Assignment:
The records below need to be restated word for word.
---------- The data
(** The parameters of the dynamic response engine, for a request whose
    path does not begin with [/b64_body:] in any case of the letters: the
    query [status=404] gives the status 404; [body=X] gives the body [X];
    [b64_body=base64(X)] gives the body [X]; [header=K:V] gives the header
    [K] the value [V], entries without a colon add no header; and a [delay]
    that does not parse as an integer lets no time pass. *)
Theorem dynamic_parameters (req : Request) (st : State S) :
  HasPrefixI (Path req) "/b64_body:" = false ->
  let q := Query req in
  let out := serve (engine req) st in
  let r := reply (engine req) st in
  (Values_Get q "status" = "404" -> fst out = Ok tt /\ StatusCode r = 404)
  /\ (statusAccepted q = true ->
      (forall X, Values_Get q "body" = X ->
                 Values_Get q "b64_body" = EmptyString ->
                 fst out = Ok tt /\ RespBody r = X)
      /\ (forall X, Values_Get q "b64_body" = base64.EncodeToString X ->
                    Values_Get q "body" = EmptyString ->
                    fst out = Ok tt /\ RespBody r = X)
      /\ (forall K V, ContainsByte ":" K = false ->
                      K +:+ ":" +:+ V ∈ http.values q "header" ->
                      V ∈ http.values (RespHeader r) (CanonicalMIMEHeaderKey K))
      /\ (forall K V rest, ContainsByte ":" K = false ->
                           http.values q "header" = (K +:+ ":" +:+ V) :: rest ->
                           Header_Get (RespHeader r) K = V))
  /\ List.filter isHeaderCall (calls (W (snd out)))
     = headerCalls (filter (fun e => ContainsByte ":" e = true)
                      (http.values q "header"))
  /\ (forall e, snd (strconv.Atoi (Values_Get q "delay")) = Some e ->
                Clock (snd out) = Clock st).
Proof.
  intros Hp q out r. subst q out r. split; [|split; [|split]].
  - intros H404.
    apply (engine_status req st 404 Hp); [by rewrite H404|by rewrite H404|done].
  - intros Hok. destruct (engine_body req st Hp Hok) as [Hrun Hbody].
    split; [|split; [|split]].
    + intros X HX Hb. split; [done|].
      by rewrite Hbody, HX, Hb, DecodeString_empty, append_empty_r.
    + intros X HX Hb. split; [done|].
      by rewrite Hbody, HX, Hb, base64_roundtrip.
    + intros K V HK Hin.
      set (ck := CanonicalMIMEHeaderKey K).
      pose proof (values_addHeaderMap (http.values (Query req) "header") ∅ ck)
        as Hv.
      assert (HV : V ∈ http.values
                     (addHeaderMap (http.values (Query req) "header") ∅) ck).
      { rewrite Hv. apply elem_of_app. right.
        apply (list_elem_of_fmap_2' snd _ (K, V)); [|done].
        apply list_elem_of_filter. split; [done|].
        apply list_elem_of_omap. exists (K +:+ ":" +:+ V).
        split; [done|]. by apply headerPair_colon. }
      unfold http.values in HV |- *.
      destruct (addHeaderMap _ ∅ !! ck) as [vs|] eqn:E;
        [|by apply elem_of_nil in HV].
      by rewrite (engine_headers req st ck vs Hp Hok E).
    + intros K V rest HK Hhs.
      set (ck := CanonicalMIMEHeaderKey K).
      pose proof (values_addHeaderMap (http.values (Query req) "header") ∅ ck)
        as Hv.
      assert (Hpairs : omap headerPair (http.values (Query req) "header")
                       = (K, V) :: omap headerPair rest)
        by (rewrite Hhs; cbn [omap list_omap];
            by rewrite (headerPair_colon K V HK)).
      rewrite Hpairs, filter_cons in Hv.
      cbn [fst] in Hv. rewrite decide_True in Hv by done.
      unfold http.values in Hv. rewrite lookup_empty in Hv. cbn in Hv.
      destruct (addHeaderMap _ ∅ !! ck) as [vs|] eqn:E; [|discriminate].
      unfold Header_Get, http.values. fold ck.
      rewrite (engine_headers req st ck vs Hp Hok E). cbn in Hv |- *.
      by rewrite Hv.
  - rewrite (engine_calls req st Hp).
    rewrite !List.filter_app, filter_isHeaderCall_headerCalls.
    unfold headerCalls at 2. rewrite omap_headerPair_filter.
    fold (headerCalls (http.values (Query req) "header")).
    repeat match goal with
      | |- context [if ?b then _ else _] => destruct b; cbn
      end; by rewrite ?app_nil_r.
  - intros e He. rewrite (engine_clock req st Hp).
    destruct (String.eqb _ _); [lia|].
    rewrite (Atoi_error_no_sleep _ e He). lia.
Qed.

End EngineClaims.

Lemma dynamic_parameters_witness :
  let run q := reply (writeResponseFromDynamicRequest sniffPlain (dynamicGET q))
                 (initialState tt 0) in
  StatusCode (run {[ "status" := ["404"] ]}) = 404
  /\ RespBody (run {[ "body" := ["this is example body"] ]})
     = "this is example body"
  /\ RespBody (run {[ "b64_body" := ["dGhpcyBpcyBleGFtcGxlIGJvZHk="] ]})
     = "this is example body"
  /\ Header_Get (RespHeader (run {[ "header" := ["Key:value"; "Test:Another"] ]}))
       "Key" = "value"
  /\ "Another" ∈ http.values
       (RespHeader (run {[ "header" := ["Key:value"; "Test:Another"] ]})) "Test"
  /\ Clock (snd (serve (writeResponseFromDynamicRequest sniffPlain
                          (dynamicGET {[ "delay" := ["soon"] ]}))
                   (initialState tt 0))) = 0.
Proof.
  cbv zeta.
  pose proof (fun q => dynamic_parameters sniffPlain (dynamicGET q)
                         (initialState tt 0) eq_refl) as H.
  cbv zeta in H.
  split; [|split; [|split; [|split; [|split]]]].
  - exact (proj2 (proj1 (H {[ "status" := ["404"] ]}) eq_refl)).
  - exact (proj2 (proj1 (proj1 (proj2 (H {[ "body" := ["this is example body"] ]}))
                           eq_refl) _ eq_refl eq_refl)).
  - exact (proj2 (proj1 (proj2 (proj1 (proj2
             (H {[ "b64_body" := ["dGhpcyBpcyBleGFtcGxlIGJvZHk="] ]}))
             eq_refl)) "this is example body" eq_refl eq_refl)).
  - exact (proj2 (proj2 (proj2 (proj1 (proj2
             (H {[ "header" := ["Key:value"; "Test:Another"] ]})) eq_refl)))
             "Key" "value" ["Test:Another"] eq_refl eq_refl).
  - refine (proj1 (proj2 (proj2 (proj1 (proj2
             (H {[ "header" := ["Key:value"; "Test:Another"] ]})) eq_refl)))
             "Test" "Another" eq_refl _).
    apply list_elem_of_In. right. left. reflexivity.
  - exact (proj2 (proj2 (proj2 (H {[ "delay" := ["soon"] ]})))
             strconv.ErrSyntax eq_refl).
Defined.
--------------------
Answer section:
(** The parameters of the dynamic response engine, for a request whose
    path does not begin with [/b64_body:] in any case of the letters: the
    query [status=404] gives the status 404; [body=X] gives the body [X];
    [b64_body=base64(X)] gives the body [X]; [header=K:V] gives the header
    [K] the value [V], entries without a colon add no header; and a [delay]
    that does not parse as an integer lets no time pass. *)
Theorem dynamic_parameters (req : Request) (st : State S) :
  HasPrefixI (Path req) "/b64_body:" = false ->
  let q := Query req in
  let out := serve (engine req) st in
  let r := reply (engine req) st in
  (Values_Get q "status" = "404" -> fst out = Ok tt /\ StatusCode r = 404)
  /\ (statusAccepted q = true ->
      (forall X, Values_Get q "body" = X ->
                 Values_Get q "b64_body" = EmptyString ->
                 fst out = Ok tt /\ RespBody r = X)
      /\ (forall X, Values_Get q "b64_body" = base64.EncodeToString X ->
                    Values_Get q "body" = EmptyString ->
                    fst out = Ok tt /\ RespBody r = X)
      /\ (forall K V, ContainsByte ":" K = false ->
                      K +:+ ":" +:+ V ∈ http.values q "header" ->
                      V ∈ http.values (RespHeader r) (CanonicalMIMEHeaderKey K))
      /\ (forall K V rest, ContainsByte ":" K = false ->
                           http.values q "header" = (K +:+ ":" +:+ V) :: rest ->
                           Header_Get (RespHeader r) K = V))
  /\ List.filter isHeaderCall (calls (W (snd out)))
     = headerCalls (filter (fun e => ContainsByte ":" e = true)
                      (http.values q "header"))
  /\ (forall e, snd (strconv.Atoi (Values_Get q "delay")) = Some e ->
                Clock (snd out) = Clock st).
Proof.
  intros Hp q out r. subst q out r. split; [|split; [|split]].
  - intros H404.
    apply (engine_status req st 404 Hp); [by rewrite H404|by rewrite H404|done].
  - intros Hok. destruct (engine_body req st Hp Hok) as [Hrun Hbody].
    split; [|split; [|split]].
    + intros X HX Hb. split; [done|].
      by rewrite Hbody, HX, Hb, DecodeString_empty, append_empty_r.
    + intros X HX Hb. split; [done|].
      by rewrite Hbody, HX, Hb, base64_roundtrip.
    + intros K V HK Hin.
      set (ck := CanonicalMIMEHeaderKey K).
      pose proof (values_addHeaderMap (http.values (Query req) "header") ∅ ck)
        as Hv.
      assert (HV : V ∈ http.values
                     (addHeaderMap (http.values (Query req) "header") ∅) ck).
      { rewrite Hv. apply elem_of_app. right.
        apply (list_elem_of_fmap_2' snd _ (K, V)); [|done].
        apply list_elem_of_filter. split; [done|].
        apply list_elem_of_omap. exists (K +:+ ":" +:+ V).
        split; [done|]. by apply headerPair_colon. }
      unfold http.values in HV |- *.
      destruct (addHeaderMap _ ∅ !! ck) as [vs|] eqn:E;
        [|by apply elem_of_nil in HV].
      by rewrite (engine_headers req st ck vs Hp Hok E).
    + intros K V rest HK Hhs.
      set (ck := CanonicalMIMEHeaderKey K).
      pose proof (values_addHeaderMap (http.values (Query req) "header") ∅ ck)
        as Hv.
      assert (Hpairs : omap headerPair (http.values (Query req) "header")
                       = (K, V) :: omap headerPair rest)
        by (rewrite Hhs; cbn [omap list_omap];
            by rewrite (headerPair_colon K V HK)).
      rewrite Hpairs, filter_cons in Hv.
      cbn [fst] in Hv. rewrite decide_True in Hv by done.
      unfold http.values in Hv. rewrite lookup_empty in Hv. cbn in Hv.
      destruct (addHeaderMap _ ∅ !! ck) as [vs|] eqn:E; [|discriminate].
      unfold Header_Get, http.values. fold ck.
      rewrite (engine_headers req st ck vs Hp Hok E). cbn in Hv |- *.
      by rewrite Hv.
  - rewrite (engine_calls req st Hp).
    rewrite !List.filter_app, filter_isHeaderCall_headerCalls.
    unfold headerCalls at 2. rewrite omap_headerPair_filter.
    fold (headerCalls (http.values (Query req) "header")).
    repeat match goal with
      | |- context [if ?b then _ else _] => destruct b; cbn
      end; by rewrite ?app_nil_r.
  - intros e He. rewrite (engine_clock req st Hp).
    destruct (String.eqb _ _); [lia|].
    rewrite (Atoi_error_no_sleep _ e He). lia.
Qed.

End EngineClaims.

Lemma dynamic_parameters_witness :
  let run q := reply (writeResponseFromDynamicRequest sniffPlain (dynamicGET q))
                 (initialState tt 0) in
  StatusCode (run {[ "status" := ["404"] ]}) = 404
  /\ RespBody (run {[ "body" := ["this is example body"] ]})
     = "this is example body"
  /\ RespBody (run {[ "b64_body" := ["dGhpcyBpcyBleGFtcGxlIGJvZHk="] ]})
     = "this is example body"
  /\ Header_Get (RespHeader (run {[ "header" := ["Key:value"; "Test:Another"] ]}))
       "Key" = "value"
  /\ "Another" ∈ http.values
       (RespHeader (run {[ "header" := ["Key:value"; "Test:Another"] ]})) "Test"
  /\ Clock (snd (serve (writeResponseFromDynamicRequest sniffPlain
                          (dynamicGET {[ "delay" := ["soon"] ]}))
                   (initialState tt 0))) = 0.
Proof.
  cbv zeta.
  pose proof (fun q => dynamic_parameters sniffPlain (dynamicGET q)
                         (initialState tt 0) eq_refl) as H.
  cbv zeta in H.
  split; [|split; [|split; [|split; [|split]]]].
  - exact (proj2 (proj1 (H {[ "status" := ["404"] ]}) eq_refl)).
  - exact (proj2 (proj1 (proj1 (proj2 (H {[ "body" := ["this is example body"] ]}))
                           eq_refl) _ eq_refl eq_refl)).
  - exact (proj2 (proj1 (proj2 (proj1 (proj2
             (H {[ "b64_body" := ["dGhpcyBpcyBleGFtcGxlIGJvZHk="] ]}))
             eq_refl)) "this is example body" eq_refl eq_refl)).
  - exact (proj2 (proj2 (proj2 (proj1 (proj2
             (H {[ "header" := ["Key:value"; "Test:Another"] ]})) eq_refl)))
             "Key" "value" ["Test:Another"] eq_refl eq_refl).
  - refine (proj1 (proj2 (proj2 (proj1 (proj2
             (H {[ "header" := ["Key:value"; "Test:Another"] ]})) eq_refl)))
             "Test" "Another" eq_refl _).
    apply list_elem_of_In. right. left. reflexivity.
  - exact (proj2 (proj2 (proj2 (H {[ "delay" := ["soon"] ]})))
             strconv.ErrSyntax eq_refl).
Defined.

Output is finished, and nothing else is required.